Infrastructure in the Pacific Islands

Talking Infrastructure has recently been working in the Pacific Islands, assisting Auditors-General to design and implement infrastructure management audits. The infrastructure problems experienced in the Islands are those that we, in developed countries, also experience – but magnified a hundred-fold, making them valuable learning for all.

With the exception of Papua New Guinea, the Pacific Islands (21 of them) are small, both geographically and in terms of population. Their ability to provide infrastructure to their people is extremely limited and they rely on international donors such as Australia.  How effective is this donor ‘help’?  Questionable, at best, especially when donors choose their own designs, fly in their own workers, provide their own materials, and – in some cases – even to provide their own food for their workers.  When this happens, the local community not only gets little or no benefit from the actual construction but, by not being involved in the construction, they are limited in  their abilities to  maintain.  The structures then degrade more rapidly and the use of  imported materials means that repair and renewal is often prohibitively expensive. Whilst, in principle, donors are required to co-ordinate decisions with the local communities, this rarely happens in sufficient depth to avoid the worst of impacts – such as the design of the fully air-conditioned building that required operating and maintenance costs seven times the budget of the agency to which it was ‘gifted’. (To say nothing of its draw on limited power facilities).  It is hardly surprising that the Islands have developed what is called a ‘build-neglect-rebuild’ approach to infrastructure. (See ‘Infrastructure Maintenance in the Pacific, challenging the build-neglect-rebuild paradigm, by the Pacific Region Infrastructure Facility (PRIF))  Under the circumstances, this may indeed be considered to be a very sensible (even necessary) infrastructure management strategy.

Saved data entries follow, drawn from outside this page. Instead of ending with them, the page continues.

(* ===== verification/ConverterGraphs.v ===== *)
(** * Graphs of a conversion

    What [_computeRestrictedGraph] returns, and where a node's component stands in the
    list that Tarjan's algorithm gives for the graph of what it reaches. *)
From Stdlib Require Import Lia List.
From stdpp Require Import base gmap sets list fin_maps fin_map_dom relations.
From S2P Require Import Prelude StronglyConnectedComponents NativeConverterAdaptor Converter.

Set Default Proof Using "Type".

(** ** Graphs with no edge out of them *)

Definition gedge (g : graph) (x y : Z) : Prop := ∃ l, g !! x = Some l ∧ y ∈ l.
Definition closed (g : graph) : Prop := ∀ x y, gedge g x y → y ∈ dom g.

Lemma gedge_subgraph g g' x y : g ⊆ g' → gedge g x y → gedge g' x y.
Proof. intros Hsub (l & Hl & Hy). exists l. split; [by eapply lookup_weaken|done]. Qed.

Lemma reaches_subgraph g g' x y : g ⊆ g' → rtc (gedge g) x y → rtc (gedge g') x y.
Proof. intros Hsub. induction 1; [done|]. eapply rtc_l; [by eapply gedge_subgraph|done]. Qed.

(** A path from a closed part of a graph stays in it. *)
Lemma reaches_closed g g' x y :
  g ⊆ g' → closed g → x ∈ dom g → rtc (gedge g') x y → y ∈ dom g ∧ rtc (gedge g) x y.
Proof.
  intros Hsub Hcl Hx Hxy. induction Hxy as [|x z y Hxz Hzy IH]; [done|].
  assert (Hxz' : gedge g x z).
  { destruct Hxz as (l & Hl & Hz). apply elem_of_dom in Hx as [l' Hl']. exists l'. split; [done|].
    rewrite (lookup_weaken _ _ _ _ Hl' Hsub) in Hl. by simplify_eq. }
  destruct (IH (Hcl x z Hxz')) as [Hy Hpath]. split; [done|]. by eapply rtc_l.
Qed.

(** The graph as the list of its items. *)
Lemma successors_lookup (g : graph) x : successors (map_to_list g) x = default [] (g !! x).
Proof.
  unfold successors. destruct (list_find _ _) as [[i [k l]]|] eqn:Hf; cbn.
  - apply list_find_Some in Hf as (Hi & Hk & _). cbn in Hk. subst k.
    apply list_elem_of_lookup_2, elem_of_map_to_list in Hi. by rewrite Hi.
  - destruct (g !! x) as [l|] eqn:Hx; [|done]. apply list_find_None in Hf. rewrite Forall_forall in Hf.
    by destruct (Hf (x, l)); [apply elem_of_map_to_list|].
Qed.

Lemma edge_gedge g x y : edge (map_to_list g) x y ↔ gedge g x y.
Proof.
  unfold edge, gedge. rewrite successors_lookup. destruct (g !! x) as [l|]; cbn.
  - split; [by exists l|]. by intros (? & [= <-] & ?).
  - rewrite elem_of_nil. naive_solver.
Qed.

Lemma universe_dom g : closed g → universe (map_to_list g) = dom g.
Proof.
  intros Hcl. apply set_eq. intros x. unfold universe. rewrite elem_of_list_to_set, elem_of_app.
  rewrite elem_of_concat, elem_of_dom. split.
  - intros [Hx|(l & Hx & Hl)].
    + apply list_elem_of_fmap_1 in Hx as ([k l] & -> & Hkl). apply elem_of_map_to_list in Hkl. by exists l.
    + apply list_elem_of_fmap_1 in Hl as (k & -> & Hk). apply elem_of_dom, (Hcl k x), edge_gedge, Hx.
  - intros [l Hl]. left. rewrite list_elem_of_fmap. exists (x, l). split; [done|]. by apply elem_of_map_to_list.
Qed.

(** ** Restricted graphs *)

Lemma edges_insert g x l : g !! x = None → edges (<[x := l]> g) = length l + edges g.
Proof. intros Hx. unfold edges. by rewrite map_to_list_insert. Qed.

Lemma edges_left (g tr : graph) x l :
  g !! x = Some l → x ∉ dom tr →
  edges (g ∖ tr) = length l + edges (g ∖ <[x := l]> tr).
Proof.
  intros Hx Htr. rewrite <- (edges_insert _ x).
  - f_equal. apply map_eq. intros y. destruct (decide (y = x)) as [->|Hne].
    + rewrite lookup_insert_eq, lookup_difference. apply not_elem_of_dom in Htr. by rewrite Htr.
    + by rewrite lookup_insert_ne, !lookup_difference, lookup_insert_ne.
  - by rewrite lookup_difference, lookup_insert_eq.
Qed.

Lemma restrict_reaches g root fuel stack tr :
  closed g → tr ⊆ g → (∀ x, x ∈ stack → x ∈ dom g) →
  (∀ x, x ∈ dom tr ∨ x ∈ stack → rtc (gedge g) root x) →
  (∀ x y, gedge tr x y → y ∈ dom tr ∨ y ∈ stack) →
  length stack + edges (g ∖ tr) ≤ fuel →
  ∃ tr', restrict g fuel stack tr = Ret tr' ∧ tr' ⊆ g ∧ closed tr' ∧
    (∀ x, x ∈ dom tr' → rtc (gedge g) root x) ∧ (∀ x, x ∈ dom tr ∨ x ∈ stack → x ∈ dom tr').
Proof.
  intros Hcl. revert stack tr. induction fuel as [|fuel IH]; intros stack tr Htr Hst Hreach Hedges Hfuel;
    destruct stack as [|x stack]; cbn [restrict] in *; try (cbn in Hfuel; lia).
  1,2: exists tr; split_ands; [done|done| |naive_solver|intros x [|Hx]; [done|by apply elem_of_nil in Hx]];
    intros x y Hxy; destruct (Hedges x y Hxy) as [|Hy]; [done|by apply elem_of_nil in Hy].
  destruct (decide (x ∈ dom tr)) as [Hx|Hx].
  - rewrite bool_decide_true by done.
    destruct (IH stack tr) as (tr' & Hr & Hsub & Hcl' & Hre & Hin); [done|set_solver|set_solver| | |].
    + intros y z Hyz. destruct (Hedges y z Hyz) as [|Hz]; [by left|].
      apply elem_of_cons in Hz as [->|]; auto.
    + cbn in Hfuel. lia.
    + exists tr'. split_ands; [done..|]. intros y [Hy|[->|Hy]%elem_of_cons]; apply Hin; auto.
  - rewrite bool_decide_false by done. assert (Hxg : x ∈ dom g) by (apply Hst; set_solver).
    apply elem_of_dom in Hxg as [l Hl]. rewrite Hl. cbn [mbind res_bind of_option].
    assert (Hroot : rtc (gedge g) root x) by (apply Hreach; right; set_solver).
    assert (Hlg : ∀ y, y ∈ l → gedge g x y) by (intros y Hy; by exists l).
    destruct (IH (reverse l ++ stack) (<[x := l]> tr)) as (tr' & Hr & Hsub & Hcl' & Hre & Hin).
    + by apply insert_subseteq_l.
    + intros y Hy. rewrite elem_of_app, elem_of_reverse in Hy.
      destruct Hy as [Hy|Hy]; [apply (Hcl x y), Hlg, Hy|apply Hst; set_solver].
    + intros y Hy. rewrite dom_insert_L, elem_of_union, elem_of_singleton, elem_of_app, elem_of_reverse in Hy.
      destruct Hy as [[->|Hy]|[Hy|Hy]]; [done|apply Hreach; by left| |apply Hreach; right; set_solver].
      eapply rtc_r; [exact Hroot|by apply Hlg].
    + intros y z (l' & Hl' & Hz). rewrite dom_insert_L, elem_of_union, elem_of_singleton, elem_of_app, elem_of_reverse.
      destruct (decide (y = x)) as [->|Hne]; [rewrite lookup_insert_eq in Hl'; simplify_eq; auto|].
      rewrite lookup_insert_ne in Hl' by done.
      destruct (Hedges y z) as [|Hz']; [by exists l'|auto|]. apply elem_of_cons in Hz' as [->|]; auto.
    + rewrite length_app, length_reverse. rewrite (edges_left g tr x l) in Hfuel by done. cbn in Hfuel. lia.
    + exists tr'. split_ands; [done..|]. intros y Hy. apply Hin. rewrite dom_insert_L, elem_of_app.
      destruct Hy as [Hy|[->|Hy]%elem_of_cons]; set_solver.
Qed.

(** The restricted graph of a node holds what it reaches. *)
Record restricted (g : graph) (x : Z) (g' : graph) : Prop := {
  restricted_sub : g' ⊆ g;
  restricted_closed : closed g';
  restricted_self : x ∈ dom g';
  restricted_reaches y : y ∈ dom g' → rtc (gedge g') x y }.

Lemma computeRestrictedGraph_restricted g x :
  closed g → x ∈ dom g → ∃ g', computeRestrictedGraph x g = Ret g' ∧ restricted g x g'.
Proof.
  intros Hcl Hx. unfold computeRestrictedGraph.
  destruct (restrict_reaches g x (S (edges g)) [x] ∅) as (g' & Hr & Hsub & Hcl' & Hre & Hin).
  - done.
  - apply map_empty_subseteq.
  - intros y ->%list_elem_of_singleton. done.
  - intros y [Hy| ->%list_elem_of_singleton]; [set_solver|done].
  - intros y z (l & Hl & _). by rewrite lookup_empty in Hl.
  - cbn. rewrite map_difference_empty. lia.
  - assert (Hx' : x ∈ dom g') by (apply Hin; right; set_solver).
    exists g'. split; [done|]. split; [done|done|done|]. intros y Hy.
    by eapply reaches_closed, Hre.
Qed.

(** ** Components of what a node reaches *)

Section components.
Context (g : graph) (components : list (list Z)).
Hypothesis Hcl : closed g.
Hypothesis Hcomp : components_of (map_to_list g) components.

Lemma in_component x : x ∈ dom g → ∃ c, c ∈ components ∧ x ∈ c.
Proof using All.
  intros Hx. rewrite <- (universe_dom g Hcl) in Hx. apply (every_node _ _ Hcomp) in Hx.
  apply elem_of_concat in Hx as (c & Hx & Hc). by exists c.
Qed.

Lemma component_dom c x : c ∈ components → x ∈ c → x ∈ dom g.
Proof using All.
  intros Hc Hx. rewrite <- (universe_dom g Hcl). apply (every_node _ _ Hcomp), elem_of_concat. by exists c.
Qed.

Lemma component_edge pre c post x y :
  components = pre ++ c :: post → x ∈ c → gedge g x y → y ∈ c ∨ y ∈ concat pre.
Proof using All.
  intros Heq Hx Hxy. apply edge_gedge in Hxy. pose proof (no_later_edge _ _ Hcomp _ _ _ _ _ Heq Hx Hxy) as Hy.
  rewrite concat_app in Hy. cbn in Hy. rewrite app_nil_r, elem_of_app in Hy. naive_solver.
Qed.

(** What a node of a component reaches is in it or before it. *)
Lemma component_reaches pre c post x y :
  components = pre ++ c :: post → x ∈ c → rtc (gedge g) x y → y ∈ concat (pre ++ [c]).
Proof using All.
  intros Heq Hx Hxy.
  assert (Hin : x ∈ concat (pre ++ [c])).
  { rewrite concat_app, elem_of_app. right. cbn. by rewrite app_nil_r. }
  clear Hx. induction Hxy as [|x z y Hxz Hzy IH]; [done|]. apply IH.
  apply elem_of_concat in Hin as (c' & Hx & Hc'). apply list_elem_of_split in Hc' as (p & q & Hpq).
  assert (Heq' : components = p ++ c' :: (q ++ post)).
  { rewrite Heq, (cons_middle c pre post), app_assoc, Hpq. by rewrite <- app_assoc. }
  destruct (component_edge p c' (q ++ post) x z Heq' Hx Hxz) as [Hz|Hz]; rewrite Hpq, concat_app, elem_of_app;
    [right; cbn; rewrite elem_of_app|]; by left.
Qed.

(** The component of a node that reaches all others is the last one. *)
Lemma last_component x :
  x ∈ dom g → (∀ y, y ∈ dom g → rtc (gedge g) x y) → ∃ pre c, components = pre ++ [c] ∧ x ∈ c.
Proof using All.
  intros Hx Hall. destruct (in_component x Hx) as (c & Hc & Hxc).
  apply list_elem_of_split in Hc as (pre & post & Heq). exists pre, c. split; [|done].
  destruct post as [|d post _] using rev_ind; [done|].
  assert (Hd : d ∈ components) by (rewrite Heq; set_solver).
  destruct d as [|z d]; [by destruct (nonempty _ _ Hcomp _ Hd)|].
  assert (Hz : z ∈ concat (pre ++ [c])).
  { eapply component_reaches; [exact Heq|exact Hxc|]. apply Hall. eapply component_dom; [exact Hd|]. by left. }
  pose proof (only_once _ _ Hcomp) as Hnd. rewrite Heq, (cons_middle c), app_assoc, concat_app in Hnd.
  apply NoDup_app in Hnd as (_ & Hnd & _). destruct (Hnd z Hz). rewrite concat_app. cbn. set_solver.
Qed.
End components.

This is a problem that needs urgent addressing in the Islands.  But when we think about it, the same practices are occurring here in Australia and in other developed countries where one level of government provides capital funds (and also many of the decisions on what is to be funded) and a lower level of government, with far fewer resources, is left to pick up the ongoing costs.

Question for consideration:  What can we do, in our everyday decision-making, to at least moderate the worst impacts of capital decisions made at one level with O&M at another?

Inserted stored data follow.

Lemma runs_specialize s (expr : E) renamed :
  values_from s renamed →
  runs s (specializeFreeVariablesAndEvaluate expr renamed) (λ _ _, True).
Proof.
  intros Hr. unfold specializeFreeVariablesAndEvaluate. destruct (forallb _ renamed) eqn:Hall.
  - apply (runs_bind _ _ _ (λ _ _, True)).
    { destruct (negb _); [by apply runs_raise|by apply runs_ret]. }
    intros _ s1 _ _. apply runs_get. apply (runs_bind _ _ _ (λ _ _, True)).
    { destruct (boundExpressions s1 !! expression_hash expr); [by apply runs_ret|].
      apply (runs_bind _ _ _ (λ _ _, True)); [by split|intros; by apply runs_ret]. }
    intros b s2 _ _. apply runs_lift; [apply evaluateRootLevelCreateObjectExpression_proper|done].
  - assert (Hcomp : ∃ x v, bound_id x ∧ convertedValues s !! x = Some v ∧ isImplValContainer v = false).
    { apply not_true_iff_false in Hall. rewrite forallb_forall in Hall.
      setoid_rewrite <- list_elem_of_In in Hall. setoid_rewrite <- Forall_forall in Hall.
      apply not_Forall_Exists, Exists_exists in Hall as (kv & Hkv & Hn); [|tc_solve].
      destruct (Hr kv Hkv) as (x & Hbx & Hx). exists x, kv.2. split_ands; [done|done|by apply not_true_iff_false]. }
    unfold runs, mbind, M_bind, lift. destruct (mapR _ _) as [args|e] eqn:Hargs; (split; [apply kept_refl|]); [done|].
    right. split; [|done]. by apply mapR_of_option in Hargs.
Qed.

Lemma runs_bind_and_evaluate s (expr : E) chains :
  values_from s chains →
  runs s (specializeFreeVariableMemberAccessChainsAndEvaluate expr chains) (λ _ _, True).
Proof.
  intros Hc. destruct (reduce_proper s expr chains [] Hc (values_from_nil s)) as [Hp Hv].
  apply runs_lift_bind; [done|]. intros r Hr. by apply runs_specialize, Hv.
Qed.

Lemma runs_values_of_chains s keep chains renamed :
  (∀ x, x ∈ chains.*2 → keep x = true → bound_id x ∧ have s x) → values_from s renamed →
  runs s (values_of_chains keep chains renamed) (λ r s', s' = s ∧ values_from s r).
Proof.
  revert renamed. induction chains as [|[chain x] chains IH]; intros renamed Hx Hr; cbn [values_of_chains].
  { by apply runs_ret. }
  assert (Hx' : ∀ y, y ∈ chains.*2 → keep y = true → bound_id y ∧ have s y).
  { intros y Hy. apply Hx. cbn. apply elem_of_cons. by right. }
  destruct (keep x) eqn:Hk; [|by apply IH].
  destruct (Hx x) as [Hbx Hsx]; [cbn; apply elem_of_cons; by left|done|].
  apply runs_converted_bind; [done|].
  intros v Hv. apply IH; [done|by eapply values_from_set].
Qed.

Lemma runs_values_of_bases s i bases renamed :
  (∀ x, x ∈ bases → bound_id x ∧ have s x) → values_from s renamed →
  runs s (values_of_bases i bases renamed) (λ r s', s' = s ∧ values_from s r).
Proof.
  revert i renamed. induction bases as [|x bases IH]; intros i renamed Hx Hr; cbn [values_of_bases].
  { by apply runs_ret. }
  destruct (Hx x) as [Hbx Hsx]; [apply elem_of_cons; by left|].
  apply runs_converted_bind; [done|].
  intros v Hv. apply IH; [|by eapply values_from_set]. intros y Hy. apply Hx, elem_of_cons. by right.
Qed.
(* ===== verification/ConverterSpec.v ===== *)
(** * The converter finds what it needs

    Proofs on [Converter.v]: components are converted in an order in which every value
    that is read is there, whatever the nesting of containers, so that a conversion of
    well-formed definitions ends in a value or in an exception of its own. *)
From Stdlib Require Import Lia.
From stdpp Require Import base gmap sets list strings fin_maps fin_map_dom relations.
From S2P Require Import Prelude TypeDescription ObjectRegistry StronglyConnectedComponents NativeConverterAdaptor Converter ConverterGraphs ConverterRuns NativeConverterAdaptorSpec.

Set Default Proof Using "All".

(** ** What is converted *)

Abbreviation path g := (rtc (gedge g)).

(** What a conversion needs to know of the graph and the definitions of a request: an
    object refers to itself only if it is a container, which is refused, or together
    with other objects. *)
Record convertible `{BoundIds} (G : graph) (defs : definitions) : Prop := {
  graph_closed : closed G;
  graph_defined x : x ∈ dom G → is_Some (defs !! x);
  graph_reads x d y : defs !! x = Some d → y ∈ reads d → gedge G x y;
  graph_files : well_defined defs;
  no_self_reference x d : defs !! x = Some d → x ∈ reads d →
    container d = true ∨ ∃ y, y ≠ x ∧ path G x y ∧ path G y x }.

(** ** Components *)

Section components.
Context (G : graph).

Definition scc (c : list Z) : Prop :=
  c ≠ [] ∧ ∀ x, x ∈ c → x ∈ dom G ∧ ∀ y, y ∈ c ↔ path G x y ∧ path G y x.

Section subgraph.
Context (g : graph) (Hsub : g ⊆ G) (Hcl : closed g).

Lemma path_sub x y : x ∈ dom g → path G x y → y ∈ dom g ∧ path g x y.
Proof. by apply reaches_closed. Qed.

Lemma edge_sub x y : x ∈ dom g → gedge G x y → gedge g x y.
Proof.
  intros Hx (l & Hl & Hy). apply elem_of_dom in Hx as [l' Hl']. exists l'. split; [done|].
  rewrite (lookup_weaken _ _ _ _ Hl' Hsub) in Hl. by simplify_eq.
Qed.

Context (components : list (list Z)) (Hcomp : components_of (map_to_list g) components).

Lemma component_scc c : c ∈ components → scc c.
Proof.
  intros Hc. split; [by eapply nonempty|]. intros x Hx.
  assert (Hxg : x ∈ dom g) by (by eapply component_dom).
  split; [by apply (subseteq_dom g)|]. intros y. rewrite (component_mutual _ _ Hcomp c x y Hc Hx).
  assert (Hpath : ∀ a b, rtc (StronglyConnectedComponents.edge (map_to_list g)) a b ↔ path g a b).
  { intros a b. split; intros Hab; induction Hab as [|? ? ? Hab]; try done;
      (eapply rtc_l; [apply edge_gedge, Hab|done]). }
  unfold mutual. rewrite !Hpath. split; [by intros [??]; split; eapply reaches_subgraph|].
  intros [Hxy Hyx]. apply path_sub in Hxy as [Hyg ?]; [|done]. by apply path_sub in Hyx as [_ ?].
Qed.

End subgraph.
End components.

One Thought on “Infrastructure in the Pacific Islands

  1. My answer to the question is this: If we’re going to make better decisions, we must INCREASE THE DEPTH OF THE CONVERSATION that informs our decisions.

    In my work with local councils, I’m arguing that practitioners must dispense with talk about ‘levels of service’ (the native tongue of most AM) in favour of a new language centred around ‘providing best possible value’ now and in future (which reflects recent amendments to the NSW Local Government Act as well as ISO 55000).

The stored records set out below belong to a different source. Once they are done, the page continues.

(** What a transformation returns: [ids] gives each value of the result one id, under which
    its definition stands, and the definitions are those of the values. *)
Record pictures (ids : gmap string string) (v : V) (root : string) (defs : gmap string (option objectDef)) : Prop := {
  pictures_root : ids !! implval_hash v = Some root;
  pictures_numbered id : id ∈ dom defs ↔ ∃ k, k < size defs ∧ id = PyStr.str (Z.of_nat k);
  pictures_inj h h' id : ids !! h = Some id → ids !! h' = Some id → h = h';
  pictures_only id : id ∈ dom defs → ∃ w, ids !! implval_hash w = Some id;
  pictures_described w id : ids !! implval_hash w = Some id →
    ∃ d, defs !! id = Some (Some d) ∧ describes ids w d }.

Lemma start_inv t : (∀ m, maxBytecount t = Some m → (bytesEncoded t ≤ m)%Z) → inv (Transformation ∅ ∅ t).
Proof.
  intros Ht. split; cbn; try done. intros id. rewrite dom_empty_L. split; [by intros ?%elem_of_empty|].
  intros (k & Hk & _). rewrite map_size_empty in Hk. lia.
Qed.

Lemma transformPyforaImplval_outcome fuel v t :
  v ∈ world → length world < fuel → (∀ m, maxBytecount t = Some m → (bytesEncoded t ≤ m)%Z) →
  match transformPyforaImplval reader pyforaBoundMethodClass vectorContentsExtractor fuel v t with
  | (Ret (root, defs), t') => (∃ ids, pictures ids v root defs) ∧
      (∀ m, maxBytecount t = Some m → (bytesEncoded t' ≤ m)%Z) ∧
      ∀ id, defs !! id = Some (Some DEmpty) → anyListsThatNeedLoading t' = true
  | (Raise e, _) => e ≠ RecursionLimit
  end.
Proof using All.
  intros Hworld Hfuel Ht. unfold transformPyforaImplval. pose proof (start_inv t Ht) as Hinv.
  assert (Hless : length (unseen ∅) < fuel) by (eapply Nat.le_lt_trans; [apply length_filter|done]).
  pose proof (truns_transform fuel ∅ v _ Hworld Hless Hinv (map_empty_subseteq _)) as Hrun.
  destruct (transform _ _ _ _ _ _) as [[root|e] s]; [|done]. cbn. destruct Hrun as [Hg Hroot].
  destruct (grown_inv _ _ Hg Hinv) as [Hkeys Hids Hinj Hdesc Hbytes Hloading]. pose proof (grown_bound _ _ Hg) as Hbound.
  split_ands; [|by intros m Hm; apply Hbytes; rewrite Hbound|done].
  assert (Hdefs : ∀ id, id ∈ dom (objectDefinitions s) → ∃ d, objectDefinitions s !! id = Some (Some d)).
  { intros id [[d|] Hd]%elem_of_dom; [by exists d|]. by apply (grown_closed _ _ Hg) in Hd. }
  exists (hashToObjectId s). split; try done.
  - intros id [d Hd]%Hdefs. destruct (Hdesc _ _ Hd) as (w & Hw & _). by exists w.
  - intros w id Hw. destruct (Hdefs id (Hids _ _ Hw)) as [d Hd]. exists d. split; [done|].
    destruct (Hdesc _ _ Hd) as (w' & Hw' & Hdw). by rewrite (hash_identifies w w' (Hinj _ _ _ Hw Hw')).
Qed.
End world.
End spec.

    This conversation about value is, on the surface, more complex (I suggest there’s three perspectives on ‘value’: performance, sustainability and risk/resilience) but it’s easy to highlight concerns now and (say) in 10 years time based on current levels of resources in a dashboard format for simple strategic planning.

    Thus decisions aren’t just about levels of service now (a new building with AC, a new performing arts centre paid for with a capital grant) they’re about minimising the lifecycle costs (sustainability), longer term performance, risk and resilience.

    If we get people thinking (and talking!) in these terms, they’ll make better decisions. Structuring our strategic plans to reflect this new ‘language’ about value (e.g. dashboards) will encourage this.